Ainsi sont regroupées sous ce vocable, différentes actions contestataires telles que le
terrorisme, la guérilla, l’insurrection, les actions de subversion ou de propagande, la grève, le
sabotage, tout ce qui se construit en opposition à un Etat, sans que les acteurs ne soient
eux-mêmes agents étatiques. Plutôt que de rechercher la confrontation directe et une victoire
militaire, les mouvements irréguliers contournent la puissance de leurs adversaires en se
dérobant à leurs attaques et en agissant parmi les populations. Comme le dit Bernard Wicht à
propos de la guerre révolutionnaire, elle « vise ainsi les forces morales (mécontentement des
populations, processus de décision politique) plutôt que les forces matérielles (armée, capacité
industrielle de faire la guerre). Elle s’inscrit dans la durée et poursuit l’usure et la fatigue de
l’adversaire plutôt qu’une décision rapide. Elle ne recherche pas en priorité à obtenir la
décision sur le champ de bataille (stratégie directe), mais bel et bien à déstabiliser
politiquement et moralement l’adversaire (stratégie indirecte). »
1
La qualification de guerre irrégulière n’obtient pas pour autant de consensus dans la
communauté doctrinale occidentale. Elle jouxte d’autres dénominations toutes porteuses de
sens et d’enjeux spécifiques, et aussi nombreuses qu’il y a de théoriciens ou de courants
idéologiques. Ainsi peut-on entendre parler de « petite guerre », de guerre « révolutionnaire »,
« asymétrique », « contre-insurrectionnelle », « hybride » ou « bâtarde », et bien d’autres
encore... Comme je l’ai dit, le choix d’une dénomination n’est pas neutre dans le cadre des
conflits qui nous intéressent, et conditionne déjà en partie la manière dont sera traité le sujet.

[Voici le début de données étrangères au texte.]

(* ===== verification/Filter.v ===== *)
(** * Subscription filters ([SubscriptionFilter] of [src/src/sender/mod.rs])

    [HashSet<Pubkey>] is a [gset] of byte strings.  The Bloom filter of the
    [solana_bloom] crate is the class [BloomFilter]; the code relies on one
    documented fact, that it has no false negatives ([BloomLaws]). *)

From stdpp Require Import prelude gmap.
From Stdlib Require Import Strings.Byte.
From S2P Require Import Prelude DataFrames ControlFrames.

Abbreviation pubkey := (list byte).

Class BloomFilter (B : Type) := {
  (** [Bloom::random(items, false_rate, max_bits)]: [seed] is the randomness it
      draws, the false rate is given per mille *)
  bloom_random : nat → Z → Z → Z → B;
  bloom_add : pubkey → B → B;
  bloom_contains : pubkey → B → bool;
}.

Class BloomLaws (B : Type) `{!BloomFilter B} := {
  bloom_add_same k b : bloom_contains k (bloom_add k b) = true;
  bloom_add_mono k k' b :
    bloom_contains k b = true → bloom_contains k (bloom_add k' b) = true;
}.

Record SubscriptionFilter (B : Type) := mkFilter {
  f_account_pubkeys : gset pubkey;
  f_account_owners : gset pubkey;
  f_bloom : B;
  f_include_transactions : bool;
  f_single_pubkey : option pubkey;
  f_single_owner : option pubkey;
  use_bloom_fast_reject : bool;
}.
Arguments mkFilter {B}.
Arguments f_account_pubkeys {B}.
Arguments f_account_owners {B}.
Arguments f_bloom {B}.
Arguments f_include_transactions {B}.
Arguments f_single_pubkey {B}.
Arguments f_single_owner {B}.
Arguments use_bloom_fast_reject {B}.

Section filter.
Context {B : Type} {BF : BloomFilter B}.

Definition set_len (s : gset pubkey) : Z := Z.of_nat (size s).

(** [(s.len() == 1).then(|| *s.iter().next().expect(..))] *)
Definition single (s : gset pubkey) : option pubkey :=
  if bool_decide (set_len s = 1) then head (elements s) else None.

Definition from_sets (seed : nat) (account_pubkeys account_owners : gset pubkey)
    (include_transactions : bool) : SubscriptionFilter B :=
  let requested_items := set_len account_pubkeys + set_len account_owners in
  let bloom := bloom_random seed (Z.max requested_items 1) 1 (2 ^ 20) in
  let bloom := foldl (λ b k, bloom_add k b) bloom (elements account_pubkeys) in
  let bloom := foldl (λ b k, bloom_add k b) bloom (elements account_owners) in
  {| f_account_pubkeys := account_pubkeys;
     f_account_owners := account_owners;
     f_bloom := bloom;
     f_include_transactions := include_transactions;
     f_single_pubkey := single account_pubkeys;
     f_single_owner := single account_owners;
     use_bloom_fast_reject := bool_decide (requested_items > 16) |}.

(** [HashSet::extend] / repeated [HashSet::insert]. *)
Definition extend (s : gset pubkey) (ks : list pubkey) : gset pubkey :=
  foldl (λ s k, {[k]} ∪ s) s ks.

Definition from_request (seed : nat) (req : SubscriptionRequest) : SubscriptionFilter B :=
  from_sets seed (extend ∅ (req_account_pubkeys req)) (extend ∅ (req_account_owners req))
    (req_include_transactions req).

Definition with_request (seed : nat) (f : SubscriptionFilter B)
    (req : SubscriptionRequest) : SubscriptionFilter B :=
  from_sets seed
    (extend (f_account_pubkeys f) (req_account_pubkeys req))
    (extend (f_account_owners f) (req_account_owners req))
    (f_include_transactions f || req_include_transactions req).

(** The code after the early returns of [matches_account]. *)
Definition matches_account_general (f : SubscriptionFilter B) (u : AccountUpdate) : bool :=
  let reject :=
    use_bloom_fast_reject f &&
    (let maybe_pubkey := bloom_contains (account_pubkey u) (f_bloom f) in
     let maybe_owner := bloom_contains (account_owner u) (f_bloom f) in
     negb maybe_pubkey && negb maybe_owner) in
  if reject then false
  else bool_decide (account_pubkey u ∈ f_account_pubkeys f)
       || bool_decide (account_owner u ∈ f_account_owners f).

Definition matches_account (f : SubscriptionFilter B) (u : AccountUpdate) : bool :=
  match f_single_pubkey f, f_single_owner f with
  | Some pk, None =>
      if bool_decide (f_account_owners f = ∅) then bool_decide (pk = account_pubkey u)
      else matches_account_general f u
  | None, Some owner =>
      if bool_decide (f_account_pubkeys f = ∅) then bool_decide (owner = account_owner u)
      else matches_account_general f u
  | Some pk, Some owner =>
      if bool_decide (set_len (f_account_pubkeys f) = 1 ∧ set_len (f_account_owners f) = 1)
      then bool_decide (pk = account_pubkey u) || bool_decide (owner = account_owner u)
      else matches_account_general f u
  | None, None => matches_account_general f u
  end.

Definition matches_transaction (f : SubscriptionFilter B) : bool := f_include_transactions f.
End filter.

(** ** What a filter means

    The specification ignores every shortcut: an update matches when its key or
    its owner was asked for. *)
Definition wants_account (rs : list SubscriptionRequest) (u : AccountUpdate) : Prop :=
  Exists (λ r, account_pubkey u ∈ req_account_pubkeys r ∨
               account_owner u ∈ req_account_owners r) rs.

Definition wants_transactions (rs : list SubscriptionRequest) : Prop :=
  Exists (λ r, req_include_transactions r = true) rs.

(** The filter after a subscription and further ones on the same slot; each
    rebuild of the Bloom filter draws new randomness. *)
Definition filter_of {B} {BF : BloomFilter B} (seeds : nat → nat) (r0 : SubscriptionRequest)
    (rs : list SubscriptionRequest) : SubscriptionFilter B :=
  (foldl (λ '(i, f) r, (S i, with_request (seeds i) f r))
     (1%nat, from_request (seeds 0%nat) r0) rs).2.

Section filter_lemmas.
Context {B : Type} {BF : BloomFilter B} {BL : BloomLaws B}.

(** The invariant every construction establishes. *)
Definition filter_ok (f : SubscriptionFilter B) : Prop :=
  f_single_pubkey f = single (f_account_pubkeys f) ∧
  f_single_owner f = single (f_account_owners f) ∧
  ∀ k, k ∈ f_account_pubkeys f ∪ f_account_owners f → bloom_contains k (f_bloom f) = true.

Lemma bloom_keeps ks k (b : B) :
  bloom_contains k b = true → bloom_contains k (foldl (λ b k, bloom_add k b) b ks) = true.
Proof. revert b. induction ks; intros b H; cbn; auto using bloom_add_mono. Qed.

Lemma bloom_holds ks k (b : B) :
  k ∈ ks → bloom_contains k (foldl (λ b k, bloom_add k b) b ks) = true.
Proof.
  intros H. revert b. induction H as [|k' ks H IH]; intros b; cbn;
    auto using bloom_keeps, bloom_add_same.
Qed.

Lemma from_sets_ok seed pks owners inc : filter_ok (from_sets seed pks owners inc).
Proof.
  split_and!; [done|done|]. cbn [from_sets f_account_pubkeys f_account_owners f_bloom].
  intros k [Hk|Hk]%elem_of_union.
  - apply bloom_keeps, bloom_holds. by apply elem_of_elements.
  - apply bloom_holds. by apply elem_of_elements.
Qed.

Lemma single_spec s k : single s = Some k → s = {[k]}.
Proof.
  unfold single, set_len. case_bool_decide as H; [|done].
  assert (size s = 1%nat) as [x Hx]%size_1_elem_of by lia.
  apply leibniz_equiv in Hx. subst s. rewrite elements_singleton. naive_solver.
Qed.

Lemma single_size s k : single s = Some k → set_len s = 1.
Proof. unfold single. by case_bool_decide. Qed.

Lemma general_spec f u :
  filter_ok f →
  matches_account_general f u = true ↔
  account_pubkey u ∈ f_account_pubkeys f ∨ account_owner u ∈ f_account_owners f.
Proof.
  intros (_ & _ & Hb). unfold matches_account_general. cbv zeta.
  assert (account_pubkey u ∈ f_account_pubkeys f ∨ account_owner u ∈ f_account_owners f →
    negb (bloom_contains (account_pubkey u) (f_bloom f)) &&
    negb (bloom_contains (account_owner u) (f_bloom f)) = false) as Hrej.
  { intros [H|H]; (rewrite (Hb (account_pubkey u)) by set_solver)
      || (rewrite (Hb (account_owner u)) by set_solver; rewrite andb_false_r); done. }
  destruct (use_bloom_fast_reject f && _) eqn:E.
  - apply andb_true_iff in E as [_ E]. split; [done|]. intros H. by rewrite Hrej in E.
  - rewrite orb_true_iff, !bool_decide_eq_true. done.
Qed.

Lemma matches_account_spec f u :
  filter_ok f →
  matches_account f u = true ↔
  account_pubkey u ∈ f_account_pubkeys f ∨ account_owner u ∈ f_account_owners f.
Proof.
  intros Hok. pose proof (general_spec f u Hok) as Hg. destruct Hok as (Hp & Ho & _).
  unfold matches_account. rewrite Hp, Ho.
  destruct (single (f_account_pubkeys f)) as [pk|] eqn:Ep,
           (single (f_account_owners f)) as [ow|] eqn:Eo; [| | |done].
  - rewrite bool_decide_true by eauto using single_size.
    rewrite (single_spec _ _ Ep), (single_spec _ _ Eo).
    rewrite orb_true_iff, !bool_decide_eq_true. set_solver.
  - case_bool_decide as He; [|done]. rewrite He, (single_spec _ _ Ep).
    rewrite bool_decide_eq_true. set_solver.
  - case_bool_decide as He; [|done]. rewrite He, (single_spec _ _ Eo).
    rewrite bool_decide_eq_true. set_solver.
Qed.

Lemma extend_spec s ks k : k ∈ extend s ks ↔ k ∈ s ∨ k ∈ ks.
Proof.
  revert s. induction ks as [|k' ks IH]; intros s; cbn; [set_solver|].
  unfold extend in IH. rewrite IH. set_solver.
Qed.

(** Keys, owners and the transaction flag accumulate over requests. *)
Definition holds_requests (f : SubscriptionFilter B) (rs : list SubscriptionRequest) : Prop :=
  filter_ok f ∧
  (∀ k, k ∈ f_account_pubkeys f ↔ Exists (λ r, k ∈ req_account_pubkeys r) rs) ∧
  (∀ k, k ∈ f_account_owners f ↔ Exists (λ r, k ∈ req_account_owners r) rs) ∧
  (f_include_transactions f = true ↔ wants_transactions rs).

Lemma from_request_holds seed r : holds_requests (from_request seed r) [r].
Proof.
  split_and!; [apply from_sets_ok|..]; unfold wants_transactions; cbn;
    try intros k; rewrite ?extend_spec, Exists_cons, Exists_nil; set_solver.
Qed.

Lemma with_request_holds seed f r rs :
  holds_requests f rs → holds_requests (with_request seed f r) (rs ++ [r]).
Proof.
  intros (_ & Hp & Ho & Ht). unfold wants_transactions in *.
  split_and!; [apply from_sets_ok|..]; unfold wants_transactions; cbn;
    try intros k; rewrite ?extend_spec, ?orb_true_iff, Exists_app, Exists_cons, Exists_nil,
      ?Hp, ?Ho, ?Ht; tauto.
Qed.

Lemma holds_requests_matches f rs u :
  holds_requests f rs →
  (matches_account f u = true ↔ wants_account rs u) ∧
  (matches_transaction f = true ↔ wants_transactions rs).
Proof.
  intros (Hok & Hp & Ho & Ht). split; [|done].
  rewrite matches_account_spec, Hp, Ho by done. unfold wants_account.
  rewrite !Exists_exists. naive_solver.
Qed.

Lemma filter_of_holds seeds r0 rs : holds_requests (filter_of seeds r0 rs) (r0 :: rs).
Proof.
  unfold filter_of. set (f0 := from_request _ _).
  assert (holds_requests f0 [r0]) as H by apply from_request_holds.
  change (r0 :: rs) with ([r0] ++ rs). revert H.
  generalize 1%nat, f0, [r0]. clear f0.
  induction rs as [|r rs IH]; intros i f l H; cbn; [by rewrite app_nil_r|].
  replace (l ++ r :: rs) with ((l ++ [r]) ++ rs) by (by rewrite <-app_assoc).
  apply IH. by apply with_request_holds.
Qed.
End filter_lemmas.

(** ** A reference Bloom filter

    The trivial one: it remembers what it was given. *)
Definition exact_bloom : BloomFilter (gset pubkey) := {|
  bloom_random _ _ _ _ := ∅;
  bloom_add k b := {[k]} ∪ b;
  bloom_contains k b := bool_decide (k ∈ b);
|}.

Lemma exact_bloom_laws : @BloomLaws (gset pubkey) exact_bloom.
Proof.
  split; cbn.
  - intros k b. apply bool_decide_eq_true. set_solver.
  - intros k k' b. rewrite !bool_decide_eq_true. set_solver.
Qed.

(** ** Properties *)

(** C10: A slot's filter is exactly the union of what was subscribed on it:
    after the first subscription and any number of further ones, an account update
    matches if and only if some request asked for its key or its owner, and
    transactions are wanted once any request asked for them, whatever randomness the
    Bloom filters draw and whichever shortcut the code takes. *)
Theorem filter_is_union {B} {BF : BloomFilter B} {BL : BloomLaws B} seeds r0 rs u :
  (matches_account (filter_of (B:=B) seeds r0 rs) u = true ↔ wants_account (r0 :: rs) u) ∧
  (matches_transaction (filter_of (B:=B) seeds r0 rs) = true ↔ wants_transactions (r0 :: rs)).
Proof. apply holds_requests_matches, filter_of_holds. Qed.

Definition sample_key (b : byte) : pubkey := replicate 32 b.
Definition sample_account (key owner : pubkey) : AccountUpdate :=
  mkAccountUpdate key owner 1 false 2 3 4 (mkAccountPayload [x2a]).

#[local] Existing Instance exact_bloom.

Lemma filter_is_union_witness :
  let r0 := SubscriptionRequest_new [sample_key x01] [] in
  let r1 := SubscriptionRequest_new (map (λ i, sample_key (byte_of (Z.of_nat i))) (seq 2 20)) [sample_key xff] in
  let f := @filter_of _ exact_bloom (λ i, i) r0 [r1] in
  use_bloom_fast_reject f = true ∧
  (matches_account f (sample_account (sample_key x05) (sample_key x00)) = true ↔
   wants_account [r0; r1] (sample_account (sample_key x05) (sample_key x00))) ∧
  matches_account f (sample_account (sample_key x05) (sample_key x00)) = true ∧
  matches_account f (sample_account (sample_key x63) (sample_key xff)) = true ∧
  matches_account f (sample_account (sample_key x63) (sample_key x05)) = false.
Proof.
  intros r0 r1 f. split; [vm_compute; reflexivity|].
  split; [|split_and!; vm_compute; reflexivity].
  exact (proj1 (@filter_is_union _ exact_bloom exact_bloom_laws (λ i, i) r0 [r1]
    (sample_account (sample_key x05) (sample_key x00)))).
Defined.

Dans le cadre de notre étude centrée autour des puissances occidentales et de leur difficile
appréhension de ces conflits, la nomination de « guerre irrégulière » apparaît toute justifiée.
Aussi, nous chercherons à expliquer pourquoi l’Occident rencontre tant de difficultés dans le
traitement de ces conflits.
1
Bernard WICHT, Guerre révolutionnaire et guerre non conventionnelle, Cours d’introduction à la Stratégie
donné par l’auteur à la Faculté des sciences sociales et politiques de l’Université de Lausanne.